• WORK ORDER:
Your answer must hold only the lines below from the line containing "destruct u; apply (checked_loop" through the line containing "GCONV_ILLEGAL_INPUT st)) (fin := status_incomplete_first);", each reproduced exactly.
[Start of section]
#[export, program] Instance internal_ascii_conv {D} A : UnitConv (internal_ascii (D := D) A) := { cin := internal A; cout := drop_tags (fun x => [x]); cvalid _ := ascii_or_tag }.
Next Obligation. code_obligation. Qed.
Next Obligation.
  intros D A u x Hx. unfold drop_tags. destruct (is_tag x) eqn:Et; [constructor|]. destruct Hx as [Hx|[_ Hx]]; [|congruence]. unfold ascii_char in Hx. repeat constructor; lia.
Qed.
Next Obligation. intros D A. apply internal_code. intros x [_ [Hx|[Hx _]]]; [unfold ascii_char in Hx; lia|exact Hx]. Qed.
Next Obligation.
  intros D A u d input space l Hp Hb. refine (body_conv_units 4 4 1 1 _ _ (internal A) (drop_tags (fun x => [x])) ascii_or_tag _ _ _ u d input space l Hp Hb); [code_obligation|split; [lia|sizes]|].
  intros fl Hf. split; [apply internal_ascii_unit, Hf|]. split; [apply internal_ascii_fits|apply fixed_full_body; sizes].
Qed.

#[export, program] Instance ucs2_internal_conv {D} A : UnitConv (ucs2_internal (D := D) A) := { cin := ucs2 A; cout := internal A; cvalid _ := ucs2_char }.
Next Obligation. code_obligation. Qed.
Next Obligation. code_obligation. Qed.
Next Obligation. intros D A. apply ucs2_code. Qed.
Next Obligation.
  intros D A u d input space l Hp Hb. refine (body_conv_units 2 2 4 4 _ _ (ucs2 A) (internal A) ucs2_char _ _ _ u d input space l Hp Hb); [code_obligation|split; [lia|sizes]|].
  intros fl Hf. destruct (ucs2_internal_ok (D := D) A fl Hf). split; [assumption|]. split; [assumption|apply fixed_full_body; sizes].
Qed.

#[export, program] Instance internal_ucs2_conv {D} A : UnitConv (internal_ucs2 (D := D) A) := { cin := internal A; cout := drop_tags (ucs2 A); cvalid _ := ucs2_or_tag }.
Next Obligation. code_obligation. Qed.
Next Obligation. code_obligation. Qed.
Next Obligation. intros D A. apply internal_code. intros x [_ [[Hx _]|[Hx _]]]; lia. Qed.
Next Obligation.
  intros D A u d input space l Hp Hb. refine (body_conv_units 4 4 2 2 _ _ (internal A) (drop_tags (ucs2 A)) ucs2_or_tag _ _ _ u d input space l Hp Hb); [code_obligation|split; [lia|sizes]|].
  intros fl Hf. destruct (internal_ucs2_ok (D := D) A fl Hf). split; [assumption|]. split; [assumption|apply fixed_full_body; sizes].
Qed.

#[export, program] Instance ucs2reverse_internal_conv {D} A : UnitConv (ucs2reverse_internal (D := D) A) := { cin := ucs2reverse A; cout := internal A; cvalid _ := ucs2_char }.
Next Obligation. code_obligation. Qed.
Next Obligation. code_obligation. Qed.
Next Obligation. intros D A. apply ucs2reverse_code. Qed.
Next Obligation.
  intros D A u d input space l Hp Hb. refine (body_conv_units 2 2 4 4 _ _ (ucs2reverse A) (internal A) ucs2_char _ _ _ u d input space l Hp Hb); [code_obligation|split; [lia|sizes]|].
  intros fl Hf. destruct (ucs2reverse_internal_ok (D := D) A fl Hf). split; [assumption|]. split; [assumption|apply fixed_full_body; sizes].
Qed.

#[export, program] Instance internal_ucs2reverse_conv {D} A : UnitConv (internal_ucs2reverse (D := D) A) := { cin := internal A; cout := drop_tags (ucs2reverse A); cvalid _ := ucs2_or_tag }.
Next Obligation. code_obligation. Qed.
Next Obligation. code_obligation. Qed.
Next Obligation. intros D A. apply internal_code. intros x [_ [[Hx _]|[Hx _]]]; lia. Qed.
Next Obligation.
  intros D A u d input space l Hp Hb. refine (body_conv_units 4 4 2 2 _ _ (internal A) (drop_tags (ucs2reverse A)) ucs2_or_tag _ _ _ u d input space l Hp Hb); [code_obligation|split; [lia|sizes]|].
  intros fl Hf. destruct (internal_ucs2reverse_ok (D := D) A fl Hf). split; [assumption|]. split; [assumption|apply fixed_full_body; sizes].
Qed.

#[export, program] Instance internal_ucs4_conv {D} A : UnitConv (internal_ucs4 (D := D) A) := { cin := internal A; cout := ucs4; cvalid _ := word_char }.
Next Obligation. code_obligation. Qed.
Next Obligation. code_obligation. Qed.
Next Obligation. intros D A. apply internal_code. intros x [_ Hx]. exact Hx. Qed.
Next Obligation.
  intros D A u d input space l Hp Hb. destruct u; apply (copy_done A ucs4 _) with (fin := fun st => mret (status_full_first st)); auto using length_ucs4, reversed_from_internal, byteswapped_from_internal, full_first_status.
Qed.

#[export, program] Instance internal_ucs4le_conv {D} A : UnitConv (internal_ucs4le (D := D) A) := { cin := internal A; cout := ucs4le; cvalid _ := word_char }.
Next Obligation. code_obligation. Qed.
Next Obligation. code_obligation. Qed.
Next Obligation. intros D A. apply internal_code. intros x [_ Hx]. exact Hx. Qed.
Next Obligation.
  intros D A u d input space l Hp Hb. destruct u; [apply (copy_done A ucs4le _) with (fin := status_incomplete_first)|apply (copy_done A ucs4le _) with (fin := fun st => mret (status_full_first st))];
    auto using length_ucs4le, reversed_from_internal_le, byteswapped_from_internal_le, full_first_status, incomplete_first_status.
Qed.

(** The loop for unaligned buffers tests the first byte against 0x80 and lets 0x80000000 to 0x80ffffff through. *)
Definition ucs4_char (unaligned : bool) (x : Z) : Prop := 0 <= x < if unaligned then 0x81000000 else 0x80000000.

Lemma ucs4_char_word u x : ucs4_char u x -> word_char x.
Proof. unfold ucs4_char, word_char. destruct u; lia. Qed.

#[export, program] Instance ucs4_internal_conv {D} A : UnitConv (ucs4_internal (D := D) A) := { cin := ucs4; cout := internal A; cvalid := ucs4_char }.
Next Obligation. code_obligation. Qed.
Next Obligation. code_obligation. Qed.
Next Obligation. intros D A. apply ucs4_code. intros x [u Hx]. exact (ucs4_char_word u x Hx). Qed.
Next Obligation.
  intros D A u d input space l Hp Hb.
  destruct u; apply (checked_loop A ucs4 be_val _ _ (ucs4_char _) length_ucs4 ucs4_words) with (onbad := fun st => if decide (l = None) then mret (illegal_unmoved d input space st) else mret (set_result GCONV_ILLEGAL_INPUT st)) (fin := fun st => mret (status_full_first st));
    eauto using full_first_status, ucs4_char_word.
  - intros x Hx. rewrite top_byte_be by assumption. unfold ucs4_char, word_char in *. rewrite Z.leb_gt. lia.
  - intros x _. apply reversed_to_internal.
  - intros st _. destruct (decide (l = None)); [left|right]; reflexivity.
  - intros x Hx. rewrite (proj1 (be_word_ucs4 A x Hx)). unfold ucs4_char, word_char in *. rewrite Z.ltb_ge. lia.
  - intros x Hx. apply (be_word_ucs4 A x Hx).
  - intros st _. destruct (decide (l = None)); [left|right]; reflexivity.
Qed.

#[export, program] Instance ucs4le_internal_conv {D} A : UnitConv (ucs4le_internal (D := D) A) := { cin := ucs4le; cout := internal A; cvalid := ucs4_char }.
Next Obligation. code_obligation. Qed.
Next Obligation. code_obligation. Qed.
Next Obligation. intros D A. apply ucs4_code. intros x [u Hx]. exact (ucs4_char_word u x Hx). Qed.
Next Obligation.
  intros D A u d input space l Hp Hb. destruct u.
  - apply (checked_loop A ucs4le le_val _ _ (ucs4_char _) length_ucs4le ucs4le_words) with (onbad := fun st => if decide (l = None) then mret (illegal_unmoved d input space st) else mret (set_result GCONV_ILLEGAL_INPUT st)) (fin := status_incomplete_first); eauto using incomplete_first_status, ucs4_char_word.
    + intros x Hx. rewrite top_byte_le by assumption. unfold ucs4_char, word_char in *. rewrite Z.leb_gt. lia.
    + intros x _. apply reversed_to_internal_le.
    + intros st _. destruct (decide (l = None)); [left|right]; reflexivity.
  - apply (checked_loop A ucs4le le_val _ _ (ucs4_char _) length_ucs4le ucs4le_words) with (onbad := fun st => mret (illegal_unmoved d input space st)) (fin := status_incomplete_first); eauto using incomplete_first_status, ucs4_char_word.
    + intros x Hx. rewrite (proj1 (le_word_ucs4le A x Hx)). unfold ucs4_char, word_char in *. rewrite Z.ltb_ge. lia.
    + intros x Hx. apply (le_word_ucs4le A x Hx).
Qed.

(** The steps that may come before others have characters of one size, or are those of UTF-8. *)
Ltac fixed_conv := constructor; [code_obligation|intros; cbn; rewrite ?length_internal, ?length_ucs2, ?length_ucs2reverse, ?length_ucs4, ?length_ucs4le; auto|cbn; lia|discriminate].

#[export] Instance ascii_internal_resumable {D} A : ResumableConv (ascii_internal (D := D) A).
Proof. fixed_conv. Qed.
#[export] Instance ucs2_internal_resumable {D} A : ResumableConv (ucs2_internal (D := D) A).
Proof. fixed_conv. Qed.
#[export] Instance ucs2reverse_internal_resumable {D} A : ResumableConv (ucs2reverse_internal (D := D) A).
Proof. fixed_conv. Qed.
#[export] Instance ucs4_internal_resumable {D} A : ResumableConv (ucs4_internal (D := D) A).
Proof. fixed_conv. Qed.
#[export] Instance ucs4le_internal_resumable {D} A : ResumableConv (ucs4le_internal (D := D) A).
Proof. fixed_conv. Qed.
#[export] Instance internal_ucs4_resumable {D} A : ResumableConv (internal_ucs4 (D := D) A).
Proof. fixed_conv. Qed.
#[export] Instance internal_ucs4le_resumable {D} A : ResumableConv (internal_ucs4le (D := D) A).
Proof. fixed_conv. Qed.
[End of section]
• RESULT OF THIS TASK:
  destruct u; apply (checked_loop A ucs4 be_val _ _ (ucs4_char _) length_ucs4 ucs4_words) with (onbad := fun st => if decide (l = None) then mret (illegal_unmoved d input space st) else mret (set_result GCONV_ILLEGAL_INPUT st)) (fin := fun st => mret (status_full_first st));
    eauto using full_first_status, ucs4_char_word.
  - intros x Hx. rewrite top_byte_be by assumption. unfold ucs4_char, word_char in *. rewrite Z.leb_gt. lia.
  - intros x _. apply reversed_to_internal.
  - intros st _. destruct (decide (l = None)); [left|right]; reflexivity.
  - intros x Hx. rewrite (proj1 (be_word_ucs4 A x Hx)). unfold ucs4_char, word_char in *. rewrite Z.ltb_ge. lia.
  - intros x Hx. apply (be_word_ucs4 A x Hx).
  - intros st _. destruct (decide (l = None)); [left|right]; reflexivity.
Qed.

#[export, program] Instance ucs4le_internal_conv {D} A : UnitConv (ucs4le_internal (D := D) A) := { cin := ucs4le; cout := internal A; cvalid := ucs4_char }.
Next Obligation. code_obligation. Qed.
Next Obligation. code_obligation. Qed.
Next Obligation. intros D A. apply ucs4_code. intros x [u Hx]. exact (ucs4_char_word u x Hx). Qed.
Next Obligation.
  intros D A u d input space l Hp Hb. destruct u.
  - apply (checked_loop A ucs4le le_val _ _ (ucs4_char _) length_ucs4le ucs4le_words) with (onbad := fun st => if decide (l = None) then mret (illegal_unmoved d input space st) else mret (set_result GCONV_ILLEGAL_INPUT st)) (fin := status_incomplete_first); eauto using incomplete_first_status, ucs4_char_word.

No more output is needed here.